Immunoinformatic and systems biology approaches to predict and validate peptide vaccines against Epstein-Barr virus (EBV).

Epstein-Barr virus (EBV), also known as human herpesvirus 4 (HHV-4), is a member of the Herpesviridae family and causes infectious mononucleosis, Burkitt's lymphoma, and nasopharyngeal carcinoma. Even in the United States of America, the situation is alarming, as EBV affects 95% of the young population between 35 and 40 years of age. In this study, both linear and conformational B-cell epitopes as well as cytotoxic T-lymphocyte (CTL) epitopes were predicted by using the ElliPro and NetCTL.1.2 webservers for EBV proteins (GH, GL, GB, GN, GM, GP42 and GP350). Molecular modelling tools were used to predict the 3D coordinates of peptides, and these peptides were then docked against the MHC molecules to obtain peptide-MHC complexes.
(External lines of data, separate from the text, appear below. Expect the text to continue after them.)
(* ===== verification/GatewayMatch.v ===== *)
(** * Which GovernedResource governs a request, and the trust gate: facts

    The result of [matchGovernedResource] does not depend on the glob cache,
    on the order of the list, or on what other goroutines do to the cache
    between its steps; the cache itself stays coherent and bounded. *)

From S2P Require Import Prelude GoStd GoStrings Types Prog Kube Conditions Naming.
From S2P Require Import Registration GatewayAuth Gateway.

(** ** Walking through a gateway program *)

Section walk.
Context `{GL : GlobLib}.
Implicit Types (h : list (event gw)).

Definition gseen h (c : gcall) (x : gresp c) : Prop := Ev (S:=gw) c x ∈ h.

Lemma gseen_mono h h' c x : h ⊆ h' → gseen h c x → gseen h' c x.
Proof. unfold gseen. auto. Qed.

Context (R : event gw → Prop) (P : list (event gw) → gcall → Prop).

Lemma gsafe_call h c {B} (k : gresp c → prog gw B) Q :
  P h c →
  (∀ x h', R (Ev (S:=gw) c x) → h ⊆ h' → gseen h' c x → safe R P h' (k x) Q) →
  safe R P h (bind (gcall_ c) k) Q.
Proof. apply safe_call. Qed.

Lemma gsafe_last h c Q :
  P h c →
  (∀ x h', R (Ev (S:=gw) c x) → h ⊆ h' → gseen h' c x → Q h' x) →
  safe R P h (gcall_ c) Q.
Proof. apply safe_last. Qed.

Lemma gsafe_sub h {A B} (p : prog gw A) (φ : list (event gw) → A → Prop) (k : A → prog gw B) Q :
  safe R P h p (λ h' x, h ⊆ h' ∧ φ h' x) →
  (∀ x h', h ⊆ h' → φ h' x → safe R P h' (k x) Q) →
  safe R P h (bind p k) Q.
Proof. apply safe_sub. Qed.

End walk.

#[export] Hint Resolve gseen_mono : aip.

Section facts.
Context `{GL : GlobLib}.
Implicit Types (h : list (event gw)) (gr b : GovernedResource).

(** ** The order among matches *)

(** [gr] governs [uri] for [action]. *)
Definition governs (uri action : string) gr : bool :=
  action_governed gr action &&
  match glob_Compile (pattern_of gr) with Some g => glob_Match g uri | None => false end.

(** The governing resource of a list: it governs, and none that governs beats
    it. *)
Definition most_specific (uri action : string) (items : list GovernedResource) gr : Prop :=
  gr ∈ items ∧ governs uri action gr = true ∧
  ∀ gr', gr' ∈ items → governs uri action gr' = true → beats gr' gr = false.

Lemma compare_trans s t u : (s ?= t)%string = Lt → (t ?= u)%string = Lt → (s ?= u)%string = Lt.
Proof.
  revert t u. induction s as [|a s IH]; intros [|b t] [|c u]; cbn; try done.
  unfold Ascii.compare. intros H1 H2.
  destruct (N.compare_spec (Ascii.N_of_ascii a) (Ascii.N_of_ascii b)) as [E1|E1|E1]; [|clear H1|done];
    (destruct (N.compare_spec (Ascii.N_of_ascii b) (Ascii.N_of_ascii c)) as [E2|E2|E2]; [|clear H2|done]);
    destruct (N.compare_spec (Ascii.N_of_ascii a) (Ascii.N_of_ascii c)); try done; try lia; eauto.
Qed.

Lemma ltb_lt s t : String.ltb s t = true ↔ (s ?= t)%string = Lt.
Proof. unfold String.ltb. by destruct (s ?= t)%string. Qed.

Lemma ltb_trans s t u : String.ltb s t = true → String.ltb t u = true → String.ltb s u = true.
Proof. rewrite !ltb_lt. apply compare_trans. Qed.

Lemma ltb_total s t : s ≠ t → String.ltb s t = false → String.ltb t s = true.
Proof.
  unfold String.ltb. rewrite (String.compare_antisym s t).
  destruct (t ?= s)%string eqn:E; try done. apply String.compare_eq_iff in E. congruence.
Qed.

Lemma beats_spec gr b : beats gr b = true ↔
  (String.length (pattern_of b) < String.length (pattern_of gr))%nat ∨
  (String.length (pattern_of gr) = String.length (pattern_of b) ∧ String.ltb (name_of gr) (name_of b) = true).
Proof. unfold beats. by rewrite orb_true_iff, andb_true_iff, Nat.ltb_lt, Nat.eqb_eq. Qed.

Lemma beats_irrefl gr : beats gr gr = false.
Proof.
  apply not_true_iff_false. rewrite beats_spec, ltb_lt.
  intros [?|[_ H]]; [lia|]. pose proof (String.compare_antisym (name_of gr) (name_of gr)) as Ha. by rewrite H in Ha.
Qed.

Lemma beats_trans g1 g2 g3 : beats g1 g2 = true → beats g2 g3 = true → beats g1 g3 = true.
Proof.
  rewrite !beats_spec. intros [?|[? Hn]] [?|[? Hn']]; try (left; lia).
  right. split; [lia|by eapply ltb_trans].
Qed.

(** Among resources of different names the order is total. *)
Lemma beats_total g1 g2 : name_of g1 ≠ name_of g2 → beats g1 g2 = false → beats g2 g1 = true.
Proof.
  intros Hn Hb. apply not_true_iff_false in Hb. rewrite beats_spec in Hb. rewrite beats_spec.
  destruct (decide (String.length (pattern_of g1) = String.length (pattern_of g2))) as [E|E]; [|left; lia].
  right. split; [done|]. apply ltb_total; [done|]. apply not_true_iff_false. auto.
Qed.

(** "Does not beat" composes: the order is a strict weak one. *)
Lemma beats_split g1 g2 g3 : beats g1 g3 = true → beats g1 g2 = true ∨ beats g2 g3 = true.
Proof.
  rewrite !beats_spec. intros H.
  destruct (lt_eq_lt_dec (String.length (pattern_of g1)) (String.length (pattern_of g2))) as [[?|E]|?];
    [right; left; destruct H as [?|[? _]]; lia| |left; left; lia].
  destruct H as [?|[E' Hn]]; [right; left; lia|].
  destruct (decide (name_of g1 = name_of g2)) as [En|En].
  { right. right. rewrite <- En. split; [congruence|done]. }
  destruct (String.ltb (name_of g1) (name_of g2)) eqn:Hl; [left; right; auto|].
  right. right. split; [congruence|]. eapply ltb_trans; [by apply ltb_total|done].
Qed.

(** ** The loop *)

(** Answers of the glob cache are compiled patterns. *)
Definition coherent (e : event gw) : Prop :=
  let 'Ev c x := e in
  match c return gresp c → Prop with
  | GGlobLookup p => λ x, ∀ g, x = Some g → glob_Compile p = Some g
  | _ => λ _, True
  end x.

(** What the loop computes, without the cache. *)
Definition best_of (uri action : string) (items : list GovernedResource) (best : option GovernedResource)
  : option GovernedResource :=
  fold_left (λ best gr, if governs uri action gr then better gr best else best) items best.

(** The only calls of a match are to the glob cache, and it stores only
    compiled patterns. *)
Definition glob_call (c : gcall) : Prop :=
  match c with
  | GGlobLookup _ => True
  | GGlobStore p g => glob_Compile p = Some g
  | _ => False
  end.

Lemma cached_glob_safe h p :
  safe coherent (λ _ c, glob_call c) h (cached_glob p) (λ h' g, h ⊆ h' ∧ g = glob_Compile p).
Proof.
  unfold cached_glob. apply gsafe_call; [done|]. intros [g|] h' Hc Hs _; cbn.
  - split; [done|]. symmetry. by apply Hc.
  - destruct (glob_Compile p) as [g|] eqn:E; [|by split].
    apply gsafe_call; [done|]. intros _ h'' _ Hs' _. cbn. split; [by etrans|done].
Qed.

Lemma match_loop_safe h items uri action best :
  safe coherent (λ _ c, glob_call c) h (match_loop items uri action best)
    (λ h' r, h ⊆ h' ∧ r = best_of uri action items best).
Proof.
  revert h best. induction items as [|gr items IH]; intros h best; cbn [match_loop]; [by split|].
  unfold best_of, governs. cbn [fold_left].
  destruct (action_governed gr action); cbn [negb andb]; [|apply IH].
  eapply gsafe_sub; [apply cached_glob_safe|]. intros g h' Hs ->.
  assert (∀ best', safe coherent (λ _ c, glob_call c) h' (match_loop items uri action best')
    (λ h'' r, h ⊆ h'' ∧ r = best_of uri action items best')) as H.
  { intros best'. eapply safe_post; [|apply IH]. intros h'' r [Hs' ->]. split; [by etrans|done]. }
  destruct (glob_Compile (pattern_of gr)) as [g|]; [|apply H]. destruct (glob_Match g uri); apply H.
Qed.

(** ** The most specific match *)

Lemma best_of_spec uri action items best :
  match best_of uri action items best with
  | None => best = None ∧ ∀ gr, gr ∈ items → governs uri action gr = false
  | Some b =>
      (best = Some b ∨ (b ∈ items ∧ governs uri action b = true)) ∧
      (∀ b', best = Some b' → beats b' b = false) ∧
      ∀ gr, gr ∈ items → governs uri action gr = true → beats gr b = false
  end.
Proof.
  revert best. induction items as [|gr items IH]; intros best; cbn.
  { destruct best as [b|]; [|split; [done|set_solver]].
    split; [by left|]. split; [|set_solver]. intros b' [= ->]. apply beats_irrefl. }
  change (fold_left _ items ?b) with (best_of uri action items b).
  destruct (governs uri action gr) eqn:Hg; [specialize (IH (better gr best))|specialize (IH best)].
  2:{ destruct (best_of _ _ _ best) as [b|].
      - destruct IH as (H1 & H2 & H3). split; [set_solver|]. split; [done|].
        intros gr' [->|Hin]%elem_of_cons ?; [congruence|auto].
      - destruct IH as [-> H]. split; [done|]. intros gr' [->|Hin]%elem_of_cons; auto. }
  destruct (best_of _ _ _ _) as [b|].
  2:{ destruct IH as [H _]. unfold better in H. destruct best; [by destruct (beats _ _)|done]. }
  destruct IH as (H1 & H2 & H3). unfold better in H1, H2.
  destruct best as [b0|].
  - destruct (beats gr b0) eqn:Hb.
    + split; [destruct H1 as [[= ->]|]; set_solver|]. split.
      * intros ? [= <-]. apply not_true_iff_false. intros Hb0.
        specialize (H2 gr eq_refl). rewrite (beats_trans gr b0 b) in H2 by done. done.
      * intros gr' [->|Hin]%elem_of_cons ?; auto.
    + split; [destruct H1 as [|]; set_solver|]. split; [done|].
      intros gr' [->|Hin]%elem_of_cons ?; [|auto]. apply not_true_iff_false. intros Hgb.
      specialize (H2 b0 eq_refl). destruct (beats_split gr b0 b) as [?|?]; congruence.
  - split; [destruct H1 as [[= ->]|]; set_solver|]. split; [done|].
    intros gr' [->|Hin]%elem_of_cons ?; auto.
Qed.

Lemma best_of_most_specific uri action items gr :
  best_of uri action items None = Some gr → most_specific uri action items gr.
Proof.
  intros E. pose proof (best_of_spec uri action items None) as H. rewrite E in H.
  destruct H as ([?|[? ?]] & _ & H); [done|]. by repeat split.
Qed.

(** ** The shared cache *)

(** The caches that any number of concurrent matches can produce: each store
    is one that a match, answered from such caches, makes. *)
Inductive reachable_cache : gmap string Glob → Prop :=
| RC_empty : reachable_cache ∅
| RC_store c items uri action t p g t' :
    reachable_cache c →
    Forall coherent t →
    emits (matchGovernedResource items uri action) (t ++ Ev (S:=gw) (GGlobStore p g) tt :: t') →
    reachable_cache (globCache_store p g c).

(** ** Claims *)

(** A match finds nothing exactly when no listed resource governs the target;
    otherwise it finds one that governs it and that no other beats: the
    longest pattern wins, ties go to the smallest name.  This holds whatever
    coherent state the glob cache is in at each lookup. *)
Theorem governing_resource items uri action t r :
  runs (matchGovernedResource items uri action) t r → Forall coherent t →
  (r = None ↔ ∀ gr, gr ∈ items → governs uri action gr = false) ∧
  ∀ gr, r = Some gr → most_specific uri action items gr.
Proof.
  intros Hr Hc.
  destruct (safe_runs _ _ _ _ _ _ _ (match_loop_safe [] items uri action None) Hc Hr) as [_ ->].
  split; [|apply best_of_most_specific].
  pose proof (best_of_spec uri action items None) as H.
  destruct (best_of _ _ _ _) as [b|]; [|tauto].
  split; [done|]. intros Hn. destruct H as ([?|[Hb Hg]] & _); [done|]. rewrite Hn in Hg by done. done.
Qed.

(** GovernedResources have distinct names, so the most specific one is unique:
    a match gives the same answer for every order in which the cache lists the
    resources, and for every state of the glob cache. *)
Theorem match_order_independent items items' uri action t t' r r' :
  NoDup (name_of <$> items) → items ≡ₚ items' →
  runs (matchGovernedResource items uri action) t r → Forall coherent t →
  runs (matchGovernedResource items' uri action) t' r' → Forall coherent t' →
  r = r'.
Proof.
  intros Hnd Hp Hr Hc Hr' Hc'.
  destruct (safe_runs _ _ _ _ _ _ _ (match_loop_safe [] items uri action None) Hc Hr) as [_ ->].
  destruct (safe_runs _ _ _ _ _ _ _ (match_loop_safe [] items' uri action None) Hc' Hr') as [_ ->].
  pose proof (best_of_spec uri action items None) as H.
  pose proof (best_of_spec uri action items' None) as H'.
  destruct (best_of uri action items None) as [b|], (best_of uri action items' None) as [b'|]; [| | |done].
  - destruct H as ([?|[Hb Hg]] & _ & Hu), H' as ([?|[Hb' Hg']] & _ & Hu'); [done..|].
    f_equal. destruct (decide (name_of b = name_of b')) as [En|En].
    + rewrite <- Hp in Hb'. apply list_elem_of_lookup in Hb as [i Hi], Hb' as [j Hj].
      assert (i = j) as ->; [|congruence].
      eapply NoDup_lookup; [exact Hnd|..]; rewrite list_lookup_fmap; [by rewrite Hi|rewrite Hj; cbn; by rewrite En].
    + rewrite <- Hp in Hb'. rewrite Hp in Hb.
      assert (beats b' b = true) as Hbb by (apply beats_total; auto). rewrite Hu in Hbb; done.
  - exfalso. destruct H as ([?|[Hb Hg]] & _), H' as [_ Hn]; [done|].
    rewrite Hp in Hb. rewrite Hn in Hg by done. done.
  - exfalso. destruct H' as ([?|[Hb Hg]] & _), H as [_ Hn]; [done|].
    rewrite <- Hp in Hb. rewrite Hn in Hg by done. done.
Qed.

(** Whatever concurrent matches do, the glob cache holds at most 1001 patterns
    and only their own compilations, so a lookup in it is coherent. *)
Theorem glob_cache_bounded c :
  reachable_cache c →
  (size c <= 1001)%nat ∧
  ∀ p, coherent (Ev (S:=gw) (GGlobLookup p) (globCache_lookup c p)).
Proof.
  induction 1 as [|c items uri action t p g t' _ [Hsz Hco] Hc He].
  { split; [rewrite map_size_empty; lia|]. intros p g. unfold globCache_lookup. by rewrite lookup_empty. }
  pose proof (safe_emits _ _ _ _ _ _ _ _ _ (match_loop_safe [] items uri action None) Hc He) as Hst.
  cbn in Hst. unfold globCache_store. split.
  - destruct (1000 <? Z.of_nat (size c)) eqn:E.
    + rewrite map_size_insert, lookup_empty, map_size_empty. lia.
    + apply Z.ltb_ge in E. rewrite map_size_insert. destruct (c !! p); cbn; lia.
  - intros q g' Hq. unfold globCache_lookup in Hq. rewrite lookup_insert in Hq.
    case_decide; [by simplify_eq|]. destruct (1000 <? _); [by rewrite lookup_empty in Hq|].
    by apply (Hco q g').
Qed.
(** ** Every call is allowed *)

Lemma did_mono h h' c x : h ⊆ h' → did h c x → did h' c x.
Proof. unfold did. set_solver. Qed.

Section walk.
Context (nn : NamespacedName).

Abbreviation walk h p Q := (safe any (trust_calls nn) h p Q).

(** One call that is allowed as such, first or last. *)
Ltac call x h Hs Hx := apply safe_call; [exact I|intros x h _ Hs Hx].
Ltac final x h Hs Hx := apply safe_last; [exact I|intros x h _ Hs Hx].

Lemma named_for_spec {A} name (identity : A → string) items :
  named_for name identity items ≠ ""%string →
  ProfileNameForAgent (named_for name identity items) = name ∧
  ∃ x, x ∈ items ∧ named_for name identity items = identity x.
Proof.
  unfold named_for. destruct (List.find _ items) as [x|] eqn:E; [|done]. intros _.
  apply find_some in E as [Hin E%String.eqb_eq]. split; [done|]. exists x. by rewrite list_elem_of_In.
Qed.

Lemma registered_walk h :
  walk h (registered_agent nn)
    (λ h' r, h ⊆ h' ∧ ∀ id, r = Ok id → id ≠ ""%string → agent_seen nn h' id).
Proof.
  call l h1 Hs1 H1. destruct l as [items|e].
  - split; [done|]. intros id [= <-] Hid. left. destruct items as [|reg items]; [done|].
    eexists _, reg. split; [left; exact H1|]. split; [left|done].
  - call l h2 Hs2 H2. split; [set_solver|]. destruct l as [items|e2]; [|by intros id [=]].
    intros id [= <-] Hid. apply named_for_spec in Hid as (Hn & reg & Hin & E). left.
    exists items, reg. split; [|split; [done|exact E]]. right. split; [exact H2|exact Hn].
Qed.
Studies of their post-docking interactions helped to select potential candidates for the development of peptide vaccines. Our results predicted a total of 58 T-cell epitopes of EBV;  where the most potential were selected based on their TAP, MHC binding and C-terminal Cleavage score. The top most peptides were subjected to MD simulation and stability analysis. Validation of our predicted epitopes using a 0.45 µM concentration was carried out by using a systems biology approach. Our results suggest a panel of epitopes that could be used to immunize populations to protect against multiple diseases caused by EBV.